Scottish Health Survey - topic report: mental health and wellbeing

The Scottish Health Survey (SHeS) provides information on the health and factors relating to the health of people living in Scotland that cannot be obtained from other sources. This topic report is secondary analysis of the 2012 and 2013 surveys, exploring factors associated with the mental health and wellbeing of adults aged 16 years and older.

This document is part of a collection


Summary of results

This report explores factors associated with mental wellbeing and mental health among adults in Scotland using data from the Scottish Health Survey (SHeS). Analyses are based on survey years 2012 to 2013 and include participants aged 16 years and older.

The factors included in the analyses include socio-demographic, health behaviours and conditions. Results are presented for:

  • The Warwick-Edinburgh Mental Wellbeing Scale (WEMWBS) - used to measure mental wellbeing
  • The General Health Questionnaire (GHQ) - used to identify individuals showing signs of the presence of a possible psychiatric disorder.

The mean score on the WEMWBS scale in 2012/2013 was 50.3 for men and 49.6 for women. Mental wellbeing is significantly associated with age, with mean scores high in the youngest adult age groups (50.1 and 50.2 for ages 16-24 and 25-34 respectively), dropping among adults aged 45-54 (48.9), rising to a peak between ages 65 and 74 (51.1), and then dropping off again among the oldest group (ages 75+, mean score 49.5).

One in eight (13%) men have GHQ12 scores of four or higher, indicating the presence of a possible psychiatric disorder, compared to 18% of women. A lower proportion of men across all age groups displayed signs of a possible psychiatric disorder.

GHQ12 and WEMWBS show a moderate negative correlation. The median WEMWBS score declines as GHQ12 score increases, most rapidly nearest the two extremes on the GHQ12 scale.

Chapters 4 and 5 present an analysis of factors significantly associated with low mental wellbeing among adults, indicated by WEMWBS scores, and an analysis of factors associated with adults who display signs of the presence of a possible psychiatric disorder, indicated by scores of four or higher on the GHQ12 scale. Logistic regression of 2012/2013 SHeS data provides a robust analysis examining the factors associated with these mental health and wellbeing outcomes across the adult population. By controlling for various independent factors simultaneously, the association of each factor with mental health and wellbeing can be established. A benefit of these analyses is being able to disentangle confounding factors. For example, this allows us to test whether lower levels of wellbeing observed among people who provide 35 hours or more unpaid care per week is due to the age profile of this subgroup. Other results, standardised by age, show the proportion of adults with a GHQ12 score of four or higher, and the mean WEMWBS score of each population subgroup.
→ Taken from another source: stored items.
Lemma keeps_peers_decrypt raw d : keeps_peers d (decrypt_polled w now raw d).1.1.
Proof.
  assert (keeps_peers d (decrypt_hellos w raw now d).1.1) as Hh.
  { unfold decrypt_hellos. change d with (d, None : option bytes, [] : bytes).1.1 at 1.
    generalize (d, None : option bytes, [] : bytes) as st. generalize (iter_order (map_to_list (pendingHellos d))).
    intros l. induction l as [|x l IH]; intros st; [reflexivity|]. cbn [fold_left].
    etrans; [apply (keeps_peers_hello raw st x)|apply IH]. }
  unfold decrypt_polled. by destruct (decrypt_peers _ _ _ _) as [[[text|] from]|].
Qed.

Lemma keeps_peers_typed pm text from d d' : take_typed w pm text from d = Some d' -> keeps_peers d d'.
Proof.
  unfold take_typed. destruct (_ && _); [|done]. cbv zeta.
  set (media := match json_media_meta text with Some _ => _ | None => _ end).
  assert (media = Some d' -> keeps_peers d d') as Hm.
  { unfold media. destruct (json_media_meta text) as [[[[k m] n] f]|]; [|done]. case_match; [done|]. intros [= <-].
    unfold media_meta. destruct (GetRelays _); [reflexivity|].
    match goal with |- context [let '(d, fileData) := ?e in _] => assert (keeps_peers d e.1) as H1; [|destruct e as [d1 fd]] end.
    { case_decide; [reflexivity|]. destruct (tcp_download _ _ _ _). by apply keeps_peers_same. }
    cbv zeta. cbn [fst] in H1. etrans; [exact H1|]. etrans; apply keeps_peers_write. }
  destruct (json_profile_msg text) as [[[[[ty nick] bio] fid] key]|]; [|exact Hm].
  destruct (_ && _); [intros [= <-]|destruct (_ && _); [intros [= <-]|exact Hm]].
  - unfold profile_update. cbv zeta.
    match goal with |- context [savePeers w ?x] => assert (keeps_peers d (savePeers w x)) as H1 end.
    { destruct (peers d !! from) eqn:Hp; [|apply keeps_peers_save]. case_decide; [apply keeps_peers_save|apply keeps_peers_put]. }
    destruct (decide (bio = [])); [exact H1|]. etrans; [exact H1|apply keeps_peers_write].
  - unfold profile_pic. destruct (GetRelays _); [reflexivity|]. destruct (tcp_download _ _ _ _) as [t [enc|e]]; [|by apply keeps_peers_same].
    destruct (DecryptFile _ _) as [pic|]; [|by apply keeps_peers_same]. case_decide; [by apply keeps_peers_same|].
    etrans; [|apply keeps_peers_write]. by apply keeps_peers_same.
Qed.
It is important to note that the factors examined in the multivariate models in this report are likely to have bi-directional relationships with low mental health and wellbeing. Therefore, while many of these findings support other research which shows a relationship between demographic or health-related factors and mental wellbeing, the associations identified in this analysis show correlations between variables, as opposed to indicating causality. Furthermore, the results are limited to those factors which are reported in SHeS.

The factor most strongly associated with low mental health and wellbeing, under both measures, is economic activity, in particular the group of adults who are permanently unable to work. Although these results may partially reflect the effect of unemployment on mental wellbeing, as cited by other research, the results may be confounded by those who are unable to take up work as a result of poor mental health. However, these associations are still useful to identify population subgroups at greatest risk of poor mental wellbeing.

Many of the health-related factors for which the results indicate an association with poor mental wellbeing - for example, smoking and alcohol dependence - are socio-demographically patterned whereby prevalence is generally higher in lower socio-economic groups (for example, the most deprived areas or lower income households). Therefore, although area deprivation (SIMD) is shown not to be a significant predictor of GHQ12 scores of four or higher after controlling for other factors, it is still true that prevalence of some of those most significant risk factors for low mental wellbeing is highest in those areas.

Physical inactivity, smoking and possible dependence on alcohol are all significantly associated with low WEMWBS scores and GHQ12 scores of four or higher, after controlling for other factors. For both measures, physical inactivity and possible dependence on alcohol were the strongest behavioural predictors.

Adults who provide unpaid care for 35 or more hours per week are more likely to have a low WEMWBS score, and a GHQ12 score of four or higher, after controlling for other factors. These results were stronger among women than men. In particular, female carers who provide 35 hours or more support per week were significantly more likely to respond negatively when asked if they have 'been feeling relaxed'.

A number of socio-demographic factors are significant predictors of poor mental wellbeing - for example, age, household income and marital status. While area deprivation was a significant predictor for WEMWBS, it was one of the weakest of those selected factors and not significant for GHQ12.